I also think that your application could be nicely tested with a mix of specs2 and ScalaCheck. Here the draft of a Specification to get you started:
import org.specs2._
import org.scalacheck.{Arbitrary, Gen}
class TestSpec extends Specification with ScalaCheck { def is =
"moving a coin in a column moves the coin to the nearest empty slot" ! e1^
"a coin wins if" ^
"a row contains 4 consecutive coins" ! e2^
"a column contains 4 consecutive coins" ! e3^
"a diagonal contains 4 consecutive coins" ! e4^
end
def e1 = check { (b: Board, x: Int, c: Coin) =>
try { b.move(x, c) } catch { case e => () }
// either there was a coin before somewhere in that column
// or there is now after the move
(0 until 6).exists(y => b(x, y).isDefined)
}
def e2 = pending
def e3 = pending
def e4 = pending
/**
* Random data for Coins, x position and Board
*/
implicit def arbitraryCoin: Arbitrary[Coin] = Arbitrary { Gen.oneOf(Cross, Naught) }
implicit def arbitraryXPosition: Arbitrary[Int] = Arbitrary { Gen.choose(0, 6) }
implicit def arbitraryBoardMove: Arbitrary[(Int, Coin)] = Arbitrary {
for {
coin <- arbitraryCoin.arbitrary
x <- arbitraryXPosition.arbitrary
} yield (x, coin)
}
implicit def arbitraryBoard: Arbitrary[Board] = Arbitrary {
for {
moves <- Gen.listOf1(arbitraryBoardMove.arbitrary)
} yield {
val board = new Board
moves.foreach { case (x, coin) =>
try { board.move(x, coin) } catch { case e => () }}
board
}
}
}
object Cross extends Coin {
override def toString = "x"
}
object Naught extends Coin {
override def toString = "o"
}
sealed trait Coin
The e1 property I've implemented is not the real thing because it doesn't really check that we moved the coin to the nearest empty slot, which is what your code and your API suggests. You will also want to change the generated data so that the Boards are generated with an alternation of x and o. That should be a great way to learn how to use ScalaCheck!
I suggest you throw all that code out -- well, save it somewhere, but start from zero using TDD.
The Specs2 site has plenty examples of how to write tests, but use TDD -- test driven design -- to do it. Adding tests after the fact is suboptimal, to say the least.

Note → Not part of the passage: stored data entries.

(* ===== verification/AutoRate.v ===== *)
(** The automatic source rate
    ([src/runtime/collector/realtime/picker/auto_limit.rs]): a controller all
    source workers share raises and lowers the limiter's rate.

    Clock reads are arguments, in the order the code makes them; the resident
    memory of the process is what the operating system answers. *)
From Stdlib Require Import ZArith Lia String.
From stdpp Require Import prelude strings.
From S2P Require Import Prelude RateLimit Limits Round.
Local Open Scope string_scope.
Local Open Scope Z_scope.

Inductive AutoRateDecision := Keep | Increase | Decrease.

#[export] Instance AutoRateDecision_eq_dec : EqDecision AutoRateDecision.
Proof. solve_decision. Defined.

Record AutoRateSample := mkSample {
  pending_count : Z;
  pending_bytes : Z;
  round : RoundStat;
}.

(** The configuration is the first part, the window the second. *)
Record AutoRateConf := mkConf {
  min_rps : Z;
  max_rps : Z;
  increase_pct : Z;
  startup_increase_pct : Z;
  decrease_pct : Z;
  min_increase_step : Z;
  startup_min_increase_step : Z;
  startup_window : Z;
  sample_window : Z;
  low_pending_bytes : Z;
  high_pending_bytes : Z;
  rss_growth_bytes : Z;
  rss_max_bytes : option Z;
}.

Record AutoRateController := mkController {
  conf : AutoRateConf;
  startup_done : bool;
  last_rss_bytes : option Z;
  start_tick : Z;
  last_tick : Z;
  last_pending_bytes : Z;
  window_pending_count : Z;
  window_pending_bytes : Z;
  window_dist_pending : bool;
  window_sent_batches : Z;
}.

So, think of the most simple case you want to handle of the most simple feature, write a test for that, see it fail, write the code to fix it. Refactor if necessary, and repeat for the next most simple case.

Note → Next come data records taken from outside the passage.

Lemma loop_turn_inv src l Inv max_line env st :
  step_invariant lim src l Inv -> loop_ok Inv l st ->
  loop_ok Inv l (result_state (loop_turn src max_line env st)).
Proof.
  intros HS [Hi Hl]. unfold loop_turn.
  set (st1 := set_ps st _).
  assert (loop_ok Inv l st1) as [Hi1 Hl1] by (split; [by apply (si_router _ _ _ _ HS)|done]).
  destruct (terminal_by_round (total_round st1) PICKER_DEFAULT_ROUND_BATCH) as [over total].
  assert (forall st, loop_ok Inv l st -> loop_ok Inv l (result_state
    match outer_boundary env st with inl st => Looping st | inr st => ReportFailed st end)) as Hbound.
  { intros st2 H2. pose proof (outer_boundary_inv src l Inv env st2 HS H2).
    by destruct (outer_boundary env st2). }
  destruct over; [by apply Hbound|].
  destruct (poll_cmd_now _ _ _ _) as [stop t] eqn:Ep.
  assert (total_suc_cnt t = total_suc_cnt (ctrl (ps st1))) as Ht.
  { unfold poll_cmd_now, is_down in Ep. simplify_eq. by destruct (t_cmd env). }
  set (st2 := set_ps (set_total st1 total) (set_ctrl _ t)).
  assert (loop_ok Inv l st2) as [Hi2 Hl2].
  { split; [apply (si_ctrl _ _ _ _ HS); [exact Hi1|exact Ht]|done]. }
  destruct (stop || _); [done|].
  pose proof (round_pick_inv lim src Inv (t_fetch env) l (ps st2) HS Hi2) as Hr.
  rewrite Hl2. destruct (round_pick _ _ _ _ _) as [[one|e] s']; cbn [snd] in Hr; [|done].
  destruct (observe_round env one (set_ps st2 s')) as [st3|] eqn:Eo; [|done].
  apply observe_round_state in Eo as [Ho1 Ho2].
  assert (forall r, loop_ok Inv l (set_total st3 r)) as H3.
  { intros r. split; [by cbn; rewrite Ho1|by cbn; rewrite Ho2]. }
  destruct (is_stop _); [apply H3|]. destruct (is_unit_end _); [apply Hbound, H3|apply H3].
Qed.

Lemma run_inv src l Inv max_line envs st :
  step_invariant lim src l Inv -> loop_ok Inv l st ->
  loop_ok Inv l (result_state (run_dispatch_loop src max_line envs st)).
Proof.
  intros HS. revert st. induction envs as [|env envs IH]; intros st H2; [done|].
  cbn [run_dispatch_loop]. pose proof (loop_turn_inv src l Inv max_line env st HS H2) as Ht.
  destruct (loop_turn _ _ _ _) as [st'|st'|e st'|st'|st']; [by apply IH|done..].
Qed.

(** Every state a worker reaches satisfies the picker's invariant. *)
Lemma run_picker_inv src w router name now max_line envs :
  let st0 := loop_start w router name now in
  let st := result_state (run_dispatch_loop src max_line envs st0) in
  picker_inv lim src (lease st0) (picker_burst_max lim) 0 (ps st).
Proof.
  cbn zeta. destruct limits_used as (H1' & H2' & H3').
  apply (run_inv src (lease (loop_start w router name now))
    (picker_inv lim src (lease (loop_start w router name now)) (picker_burst_max lim) 0)).
  - by apply picker_inv_step.
  - split; [|done]. split; cbn; try done.
    + intros _. left. pose proof (PullPolicy_new_bounds (picker_burst_max lim) H3').
      change (0 <= hi (PullPolicy_new (picker_burst_max lim))). lia.
    + intros m _ _ Hm. lia.
    + by destruct (has_lease _).
Qed.

(** C1: whatever the sources answer, the parsers accept, the commands say
    and other tasks do to the router, in every state of a source worker's
    run (also after an error, an exit or a panic of the rate controller) the
    events posted to the parsers followed by the events still queued are exactly the
    events received from the source, in order: none is lost, duplicated or
    reordered, through coalescing, splitting and requeueing. *)
Theorem worker_conserves_events (src : string) (w : SourceWorker) (router : ParseDispatchRouter C)
  (name : string) (now : Z) (max_line : option Z) (envs : list TurnEnv) :
  let s := ps (result_state (run_dispatch_loop src max_line envs (loop_start w router name now))) in
  concat (sent s) ++ concat (pending (pk s)) = concat (received s).
Proof. exact (pi_balanced _ _ _ _ _ _ (run_picker_inv src w router name now max_line envs)). Qed.

(** C11: the backlog of a worker is bounded in every state of its run: without
    a fixed rate by three times the burst plus one batch (the one that
    splitting an oversized front batch adds), and in bytes, with every
    received batch of at most [m] bytes, by less than the byte cap plus [m];
    the byte counter is the exact size of the queued events. *)
Theorem worker_backlog_bounded (src : string) (w : SourceWorker) (router : ParseDispatchRouter C)
  (name : string) (now : Z) (max_line : option Z) (envs : list TurnEnv) (m : Z) :
  let st0 := loop_start w router name now in
  let s := ps (result_state (run_dispatch_loop src max_line envs st0)) in
  (source_rate_limiter w = None \/
   (exists l, source_rate_limiter w = Some l /\ is_auto l = true) ->
     3 * picker_burst_max lim <= USIZE_MAX -> 1 <= picker_burst_max lim ->
     Picker.pending_count (pk s) <= 3 * picker_burst_max lim + 1) /\
  (total_bytes s <= USIZE_MAX ->
     Picker.pending_bytes (pk s) = ev_bytes (concat (pending (pk s)))) /\
  (total_bytes s <= USIZE_MAX -> Forall (fun b => ev_bytes b <= m) (received s) -> 0 <= m ->
     Picker.pending_bytes (pk s) < picker_pending_max_bytes lim + m).
Proof.
  cbn zeta. pose proof (run_picker_inv src w router name now max_line envs) as HI. cbn zeta in HI.
  destruct HI as [Hpl _ Hby Hc Hcap _ _ _].
  split; [|split; [exact Hby|intros Ht Hm H0'; specialize (Hcap m Ht Hm H0'); lia]].
  intros Hmode Hfit Hb.
  assert (hi (PullPolicy_new (picker_burst_max lim)) = 3 * picker_burst_max lim) as Hhi.
  { unfold PullPolicy_new, sat_mul, PICKER_PULL_LO_MULTIPLIER, PICKER_PULL_HI_MULTIPLIER. cbn [hi]. lia. }
  unfold count_bound in Hc. rewrite Hpl, Hhi in Hc.
  destruct Hc as [|[? _]]; [|lia..].
  destruct Hmode as [Hn|(l & Hl & Ha)]; unfold loop_start; cbn [lease]; [by rewrite Hn|].
  rewrite Hl. cbn. unfold is_fixed, is_auto in *. cbn. by destruct (mode l).
Qed.

(** In every state of a run the task controller has counted exactly
    the events posted (modulo the counter's width), one record was made per
    posted batch with its key, its counts per source and its number of events,
    in the order of posting, and the rate lease, when there is one, was charged exactly the
    events of each received batch. *)
Theorem worker_accounting (src : string) (w : SourceWorker) (router : ParseDispatchRouter C)
  (name : string) (now : Z) (max_line : option Z) (envs : list TurnEnv) :
  let s := ps (result_state (run_dispatch_loop src max_line envs (loop_start w router name now))) in
  total_count (ctrl s) = zlen (concat (sent s)) mod 2 ^ 64 /\
  stats s = map (fun b => mkRecord src (source_ip_counts src b) (zlen b)) (sent s) /\
  charged s = match source_rate_limiter w with Some _ => map zlen (received s) | None => [] end.
Proof.
  cbn zeta. pose proof (run_picker_inv src w router name now max_line envs) as HI. cbn zeta in HI.
  destruct HI as [_ _ _ _ _ Ht Hs Hch]. split; [exact Ht|]. split; [exact Hs|].
  rewrite Hch. unfold loop_start, has_lease. cbn [lease]. by destruct (source_rate_limiter w).
Qed.

(** A turn that starts after an immediate stop command has arrived, or
    with the line or event limit reached, exits the loop before touching the
    source, the queue or the parsers; a stop that finds the burst used up takes effect
    one turn later. *)
Theorem worker_stops (src : string) (max_line : option Z) (env : TurnEnv) (st : LoopState)
  (Hburst : round_idx (total_round st) < PICKER_DEFAULT_ROUND_BATCH)
  (Hwhy : t_cmd env = Some (Stop Immediate) \/
          reached_limits (worker st) (ctrl (ps st)) max_line = true) :
  exists st', loop_turn src max_line env st = Exited st' /\
    received (ps st') = received (ps st) /\ sent (ps st') = sent (ps st) /\
    pending (pk (ps st')) = pending (pk (ps st)) /\
    total_count (ctrl (ps st')) = total_count (ctrl (ps st)).
Proof.
  unfold loop_turn, terminal_by_round. cbn [total_round set_ps set_total].
  destruct (Z.leb_spec PICKER_DEFAULT_ROUND_BATCH (round_idx (total_round st))) as [|_]; [lia|].
  unfold poll_cmd_now, is_down. cbn [ps set_ps set_total ctrl set_pk worker].
  set (t := match t_cmd env with Some c => _ | None => _ end).
  assert (Actor.is_stop t (t_now env).1 (t_now env).2 || reached_limits (worker st) t max_line = true
          /\ total_count t = total_count (ctrl (ps st))) as [-> Ht].
  { unfold t. destruct Hwhy as [->|Hr]; [done|]. destruct (t_cmd env) as [c|].
    - split; [|done]. apply orb_true_iff. right. exact Hr.
    - split; [|done]. by rewrite Hr, orb_true_r. }
  eexists. split; [reflexivity|]. by cbn.
Qed.

End Worker.

(** ** A concrete run *)

Lemma demo_lim_ok : limits_ok demo_lim.
Proof. split; [repeat constructor|..]; vm_compute; repeat split; congruence. Qed.

Definition demo_worker : SourceWorker := SourceWorker_new 0 None 10 None None.

Definition demo_router (cap : option nat) : ParseDispatchRouter (BoundedChannel (list DemoEvent)) :=
  Router.new [open_chan (list DemoEvent) cap].

(** A turn in which the source hands over some batches. *)
Definition demo_turn (bs : list (list DemoEvent))
    : TurnEnv (E := DemoEvent) (C := BoundedChannel (list DemoEvent)) :=
  mkTurn id None (0, 0) (mkFetchEnv true (map Some bs) [] Normal) true (0, 0, 0) None false 0.

Definition demo_turns : list TurnEnv :=
  [demo_turn [[demo_event "a"; demo_event "b"]; [demo_event "c"]]; demo_turn [[demo_event "d"]]; demo_turn []].

Example demo_run_backpressure :
  let s := ps (result_state (run_dispatch_loop demo_lim (mkLimitEnv false None None) "file_1" None
             demo_turns (loop_start demo_lim demo_worker (demo_router (Some 1%nat)) "p" 0))) in
  (length (sent s), length (pending (pk s)), length (received s)) = (1, 2, 3)%nat.
Proof. vm_compute. reflexivity. Qed.

Lemma worker_conserves_events_witness :
  let s := ps (result_state (run_dispatch_loop demo_lim (mkLimitEnv false None None) "file_1" None
             demo_turns (loop_start demo_lim demo_worker (demo_router (Some 1%nat)) "p" 0))) in
  concat (sent s) ++ concat (pending (pk s)) = concat (received s).
Proof. apply worker_conserves_events; [apply _|exact demo_lim_ok]. Defined.

Lemma worker_backlog_bounded_witness :
  let st0 := loop_start demo_lim demo_worker (demo_router (Some 1%nat)) "p" 0 in
  let s := ps (result_state (run_dispatch_loop demo_lim (mkLimitEnv false None None) "file_1" None
                               demo_turns st0)) in
  (source_rate_limiter demo_worker = None \/
   (exists l, source_rate_limiter demo_worker = Some l /\ is_auto l = true) ->
     3 * picker_burst_max demo_lim <= USIZE_MAX -> 1 <= picker_burst_max demo_lim ->
     Picker.pending_count (pk s) <= 3 * picker_burst_max demo_lim + 1) /\
  (total_bytes s <= USIZE_MAX ->
     Picker.pending_bytes (pk s) = ev_bytes (concat (pending (pk s)))) /\
  (total_bytes s <= USIZE_MAX -> Forall (fun b => ev_bytes b <= 100) (received s) -> 0 <= 100 ->
     Picker.pending_bytes (pk s) < picker_pending_max_bytes demo_lim + 100).
Proof.
  apply (worker_backlog_bounded demo_lim (mkLimitEnv false None None) demo_lim_ok "file_1" demo_worker
           (demo_router (Some 1%nat)) "p" 0 None demo_turns 100).
Defined.

Lemma worker_accounting_witness :
  let s := ps (result_state (run_dispatch_loop demo_lim (mkLimitEnv false None None) "file_1" None
             demo_turns (loop_start demo_lim demo_worker (demo_router (Some 1%nat)) "p" 0))) in
  total_count (ctrl s) = zlen (concat (sent s)) mod 2 ^ 64 /\
  stats s = map (fun b => mkRecord "file_1" (source_ip_counts "file_1" b) (zlen b)) (sent s) /\
  charged s = match source_rate_limiter demo_worker with Some _ => map zlen (received s) | None => [] end.
Proof. apply worker_accounting; [apply _|exact demo_lim_ok]. Defined.

Lemma worker_stops_witness :
  let st := loop_start demo_lim demo_worker (demo_router None) "p" 0 in
  let env := mkTurn id (Some (Stop Immediate)) (0, 0)
               (mkFetchEnv true [Some [demo_event "a"]] [] Normal) true (0, 0, 0) None false 0 in
  exists st', loop_turn demo_lim (mkLimitEnv false None None) "file_1" None env st = Exited st' /\
    received (ps st') = received (ps st) /\ sent (ps st') = sent (ps st) /\
    pending (pk (ps st')) = pending (pk (ps st)) /\
    total_count (ctrl (ps st')) = total_count (ctrl (ps st)).
Proof. cbn zeta. apply worker_stops; [vm_compute; reflexivity|by left]. Defined.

If you want help with how to do TDD in general, I heartily endorse the videos about TDD available on Clean Coders. At the very least, watch the second part where Bob Martin writes a whole class TDD-style, from design to end.
If you know how to do testing in general but are confused about Scala or Specs, please be much more specific about what your questions are.